Day in the Life
Day in the Life (2020) charts an ordinary day in a small rural Indigenous community in which nothing quite works and the authoritative hand of the government is a always constant, shadowy presence over the community. The film comprises five satirically titled vignettes—“Breakfast,” “Play Break,” “Lunch Run,” “Cocktail Hour,” “Takeout Dinner”—illustrating the ways in which the community’s everyday lives are shaped by external influences and constraints and by their insistence on going forward with the ancestors."In the work, the perspectives of the Karrabing cast are always central, creating an empathetic viewing experience that flips mainstream assumptions about Aboriginal communities on their head." Matariki Williams, Art in America.Premiere: International Film Festival Rotterdam, 2020, with support from “Artists in Cinema” Commission & Projections, Tyneside Cinema CommissionAwards: Special Mention, Film Victoria Erwin Rado Award for Best Australian Short Film, Melbourne International Film Festival, 2020.

The Family
2021, in production
A new film commission and cross-artforms project aimed at enhancing ancestral Emmi narratives about the southern coastal region of the Anson Bay (Northern Territories, Australia), and specifically about the ecologically fragile Cape Ford region.

Roan Roan, and Connected
2020, online project
Produced for The Art Gallery of New South Wales’ online exhibition, Medium Earth. A powerful manifesto celebrating the ‘smooth and rough’ practices that keep Karrabing connected to their ancestors and obligated to their lands by practices that enhance their own lands by enhancing their relations to each other and the more than human world.

The Mermaids, Mirror Worlds
2018, 26’29’’
In the not so distant future, Europeans will no longer be able to survive for long periods outdoors in a land and seascape poisoned by capitalism, but Indigenous people seem able to.

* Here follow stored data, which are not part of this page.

(** ** DELETE /card-category read off DELETE /card

    The handler one gets from [delete_card] by putting the category table in
    the place of the card table, the target still named by the body field
    [id]; it is compared with [delete_card_category] below. *)

Module AnalogousToCard.
Definition delete_card_category_fn : handler unit := fun request _ =>
  body <- request_json request ;;
  category_id <- getitem body "id" ;;
  card_category <- session_get_CardCategory category_id ;;
  match card_category with
  | None => ret (not_found "card category")
  | Some card_category =>
      delete_CardCategory card_category ;;
      ret (JSONResponse (CardCategory.to_dict card_category) 200)
  end.

Definition delete_card_category : handler unit :=
  token_required (required_fields ["id"] delete_card_category_fn).
End AnalogousToCard.

(** ** Sample data on which the statements below are evaluated *)

Module Sample.
(** A stand-in for [bcrypt.hashpw], enough to run the handlers: the salt,
    a separator and the text. *)
Definition hashpw (plain salt : string) : outside string :=
  Returns (salt +:+ "$" +:+ plain).

(** Libraries to run the handlers with: a database that refuses a bound
    value that is not a string; a [session.get] that takes a list of one
    string as the key tuple and an object with the one member [id] as the
    key by attribute, and refuses the rest; and a codec that returns the
    text. *)
Definition where_ (value : json) : outside unit := Raises "ProgrammingError".
Definition ident (value : json) : outside (option string) :=
  match value with
  | JArr [JStr s] => Returns (Some s)
  | JObj [(attribute, JStr s)] =>
      if String.eqb attribute "id" then Returns (Some s) else Raises "InvalidRequestError"
  | JArr _ | JObj _ => Raises "InvalidRequestError"
  | _ => Raises "ProgrammingError"
  end.
Definition encode_utf8 (s : string) : outside string := Returns s.

Definition ann : User.t := User.mk "u-ann" (JStr "Ann") (JStr "ann@example.org") "salt$pw-ann" JNull 1 1.
Definition bob : User.t := User.mk "u-bob" (JStr "Bob") (JStr "bob@example.org") "salt$pw-bob" JNull 2 2.
Definition todo : CardCategory.t := CardCategory.mk "k-todo" (JStr "To do") (JStr "red") "u-ann" 3 3.
Definition task : Card.t :=
  Card.mk "c-task" (JStr "Write") (JStr "first draft") (JStr "open") (JStr "k-todo") "u-ann" 4 4.

Definition db : DB := mkDB [ann; bob] [todo] [task].
Definition world : World := mkWorld "fresh-id" 9 "salt" where_ ident encode_utf8.

Definition body (fields : list (string * json)) : Request :=
  mkRequest (list_to_map fields).

(** Bob asks for Ann's card and category. *)
Definition as_bob : Request := body [("user_id", JStr "u-bob")].
Definition as_ann : Request := body [("user_id", JStr "u-ann")].

(** Bob rewrites Ann's card, leaving the description out. *)
Definition put_card : Request :=
  body [("user_id", JStr "u-bob"); ("id", JStr "c-task"); ("status", JStr "done");
        ("title", JStr "Rewrite"); ("category_id", JStr "k-todo")].

(** The same with nothing but the ids. *)
Definition put_card_ids_only : Request :=
  body [("user_id", JStr "u-bob"); ("id", JStr "c-task")].

Definition delete_card : Request :=
  body [("user_id", JStr "u-bob"); ("id", JStr "c-task")].

Definition put_category : Request :=
  body [("user_id", JStr "u-bob"); ("category_id", JStr "k-todo");
        ("name", JStr "Doing"); ("color", JStr "blue")].

Definition delete_category : Request :=
  body [("user_id", JStr "u-bob"); ("category_id", JStr "k-todo")].


Definition post_card : Request :=
  body [("user_id", JStr "u-ann"); ("title", JStr "Review"); ("status", JStr "open");
        ("category_id", JStr "k-todo")].



Definition post_user_numeric_password : Request :=
  body [("name", JStr "Cy"); ("email", JStr "cy@example.org"); ("password", JNum 1234)].

Definition put_user : Request :=
  body [("user_id", JStr "u-bob"); ("name", JStr "Robert"); ("email", JStr "rob@example.org");
        ("password", JStr "hunter2")].
End Sample.

(** ** Reading and writing routes *)

(** The routes registered with [app.get]. *)
Definition is_GET (e : endpoint) : bool :=
  match e with
  | GET_user | GET_card | GET_card_id _ | GET_card_category | GET_card_category_id _ => true
  | _ => false
  end.

(** Whether a decoded value is a [str]. *)
Definition is_str (v : json) : bool :=
  match v with JStr _ => true | _ => false end.

(** The routes that address one card or one category by its id. *)
Definition by_id (e : endpoint) : bool :=
  match e with
  | GET_card_id _ | PUT_card | DELETE_card
  | GET_card_category_id _ | PUT_card_category | DELETE_card_category => true
  | _ => false
  end.

(** The stores a route can leave behind a 200: the store as it was after a
    GET; after a POST the table of the route with one row appended, built
    from the body under the unused generated id; after a PUT the rows with
    the primary key of the target rewritten with the values of the body;
    after a DELETE the rows with the primary key of the target removed. *)
Definition writes (hashpw : string -> string -> outside string) (e : endpoint)
    (request : Request) (w : World) (db db' : DB) : Prop :=
  match e with
  | GET_user | GET_card | GET_card_id _ | GET_card_category | GET_card_category_id _ =>
      db' = db
  | POST_user =>
      exists plain bytes hash,
        dict_get (json_body request) "password" = JStr plain
        /\ world_encode w plain = Returns bytes
        /\ hashpw bytes (world_salt w) = Returns hash
        /\ find_User (JStr (world_uuid w)) db = None
        /\ db' = mkDB (users db ++ [new_User (json_body request) w hash])
                      (card_categories db) (cards db)
  | PUT_user =>
      exists hash u,
        lookup_User w (dict_get (json_body request) "user_id") db = Returns (Some u)
        /\ db' = put_User (updated_User (json_body request) hash (world_now w) u) db
  | DELETE_user =>
      exists u,
        lookup_User w (dict_get (json_body request) "user_id") db = Returns (Some u)
        /\ db' = without_User u db
  | POST_card =>
      exists u category,
        lookup_User w (dict_get (json_body request) "user_id") db = Returns (Some u)
        /\ get_CardCategory w (dict_get (json_body request) "category_id") db
           = Returns (Some category)
        /\ find_Card (JStr (world_uuid w)) db = None
        /\ db' = mkDB (users db) (card_categories db)
                      (cards db ++ [new_Card (json_body request) w category u])
  | PUT_card =>
      exists card,
        get_Card w (dict_get (json_body request) "id") db = Returns (Some card)
        /\ db' = put_Card (updated_Card (json_body request) (world_now w) card) db
  | DELETE_card =>
      exists card,
        get_Card w (dict_get (json_body request) "id") db = Returns (Some card)
        /\ db' = without_Card card db
  | POST_card_category =>
      exists u,
        lookup_User w (dict_get (json_body request) "user_id") db = Returns (Some u)
        /\ find_CardCategory (JStr (world_uuid w)) db = None
        /\ db' = mkDB (users db)
                      (card_categories db ++ [new_CardCategory (json_body request) w u])
                      (cards db)
  | PUT_card_category =>
      exists c,
        get_CardCategory w (dict_get (json_body request) "category_id") db = Returns (Some c)
        /\ db' = put_CardCategory (updated_CardCategory (json_body request) (world_now w) c) db
  | DELETE_card_category =>
      exists c,
        get_CardCategory w (dict_get (json_body request) "category_id") db = Returns (Some c)
        /\ db' = without_CardCategory c db
  end.

(** The store after a sequence of requests, each with the route it is sent
    to and what the outside world returns while it is served. *)
Fixpoint serve (hashpw : string -> string -> outside string)
    (requests : list (endpoint * Request * World)) (db : DB) : DB :=
  match requests with
  | [] => db
  | (e, request, w) :: rest => serve hashpw rest (snd (app hashpw e request w db))
  end.
Definition route_sequence (rt : route) : list (slot * handler) :=
  tag (RouteUnit (rmethod rt) (rpath rt)) (runits rt)
    ++ [(Terminal (rmethod rt) (rpath rt), rterminal rt)].

(** Modelled from the spec: the effective sequence of the express
    dispatcher, "global units ++ route-specific units ++ terminal
    handler", each unit named by its position. *)
Definition effective (a : application) (req : request)
    : list (slot * handler) :=
  tag GlobalUnit (globals a)
    ++ match find (matches req) (routes a) with
       | Some rt => route_sequence rt
       | None => []
       end.

(** Instrumentation: the dispatcher notes the unit it starts ... *)
Definition mark (s : slot) (w : world) : world :=
  {| out := out w; err := err w; sink := sink w;
     invoked := invoked w ++ [s]; nexts := nexts w |}.

(** ... and every call of the continuation it handed out. *)
Definition bump (w : world) : world :=
  {| out := out w; err := err w; sink := sink w;
     invoked := invoked w; nexts := S (nexts w) |}.

(** The [next] function a unit receives: calling it runs the rest of the
    pipeline and then returns to the caller. *)
Definition next_fn (rest : M unit) : M unit := fun w => rest (bump w).

(** Modelled from the spec: the default response of the express library
    when the sequence is exhausted, "the pipeline must emit a default
    not-found response"; the body is the one the README shows
    ([Cannot GET /]).  Nothing is written over a response already sent. *)
Definition not_found (req : request) : M unit :=
  fun w => if headersSent (sink w) then (Ok tt, w)
           else write_response 404
                  ("Cannot " ++ method_name (method req) ++ " " ++ path req) w.

(** Modelled from the spec: the default error response of the express
    library, "handler exception: caught by the pipeline, responds HTTP
    500, logged". *)
Definition internal_error (e : string) : M unit :=
  console_error e ;;
  (fun w => if headersSent (sink w) then (Ok tt, w)
            else write_response 500 "Internal Server Error" w).

(** Modelled from the spec: the dispatcher of the express library,
    "invokes them in order; each unit receives ... a continuation
    callback", with the exception policy of the edge-case paragraph: a
    unit that throws is caught where it was called. *)
Fixpoint run_units (us : list (slot * handler)) (req : request)
    (done : M unit) : M unit :=
  match us with
  | [] => done
  | (s, h) :: rest =>
      fun w => try_catch (h req (next_fn (run_units rest req done)))
                         internal_error (mark s w)
  end.

Definition dispatch (a : application) (req : request) : M unit :=
  run_units (effective a req) req (not_found req).

(** The HTTP server hands every request a response of its own. *)
Definition incoming (w : world) : world :=
  {| out := out w; err := err w; sink := fresh_response;
     invoked := []; nexts := 0 |}.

Just because you can’t see it…
2020, 2’26’’
Produced for Dazibao, Montréal. A serious, sometimes humorous, reflection on Karrabing understandings of the ancestral present.

Night Time Go
2017, 31’10’’
During WWII, the Australian government tried to remove a group of Karrabing ancestors from their lands, but they refused to leave.

The Jealous One, 2017
2017, 29’17’’
Two plot lines meet in a dramatic final encounter. An Indigenous man weaving through bureaucratic red tape to get to a mortuary service on his ancestral land. A fight between a husband consumed by jealousy and his wife’s brother, who excludes him from community ceremonies.

Wutharr, Saltwater Dreams
2016, 28.53’’
Across a series of increasingly surreal flashbacks, an extended Indigenous family argues about what caused their boat’s motor to breakdown and leave them stranded.

Windjarrameru, The Stealing C*nt$
2015, 35’02’’
Teenaged boys fall into a trap – presumably set to get them jailed for a minor offence – and have tricks played on them by ancestral spirits when they hide out in a toxic mangrove to evade this fate.

When the Dogs Talked
2014, 33’55’’
A thoughtful yet humorous drama about the difficulties Indigenous communities have living within the strictures of modern white culture while maintaining a sense of their own traditions and relationship to the land.

Karrabing! Low Tide Turning
2012, 14’01’’
In the Northern Territory of Australia, an extended Indigenous family attempts to track down a missing family member so as not to lose their government housing.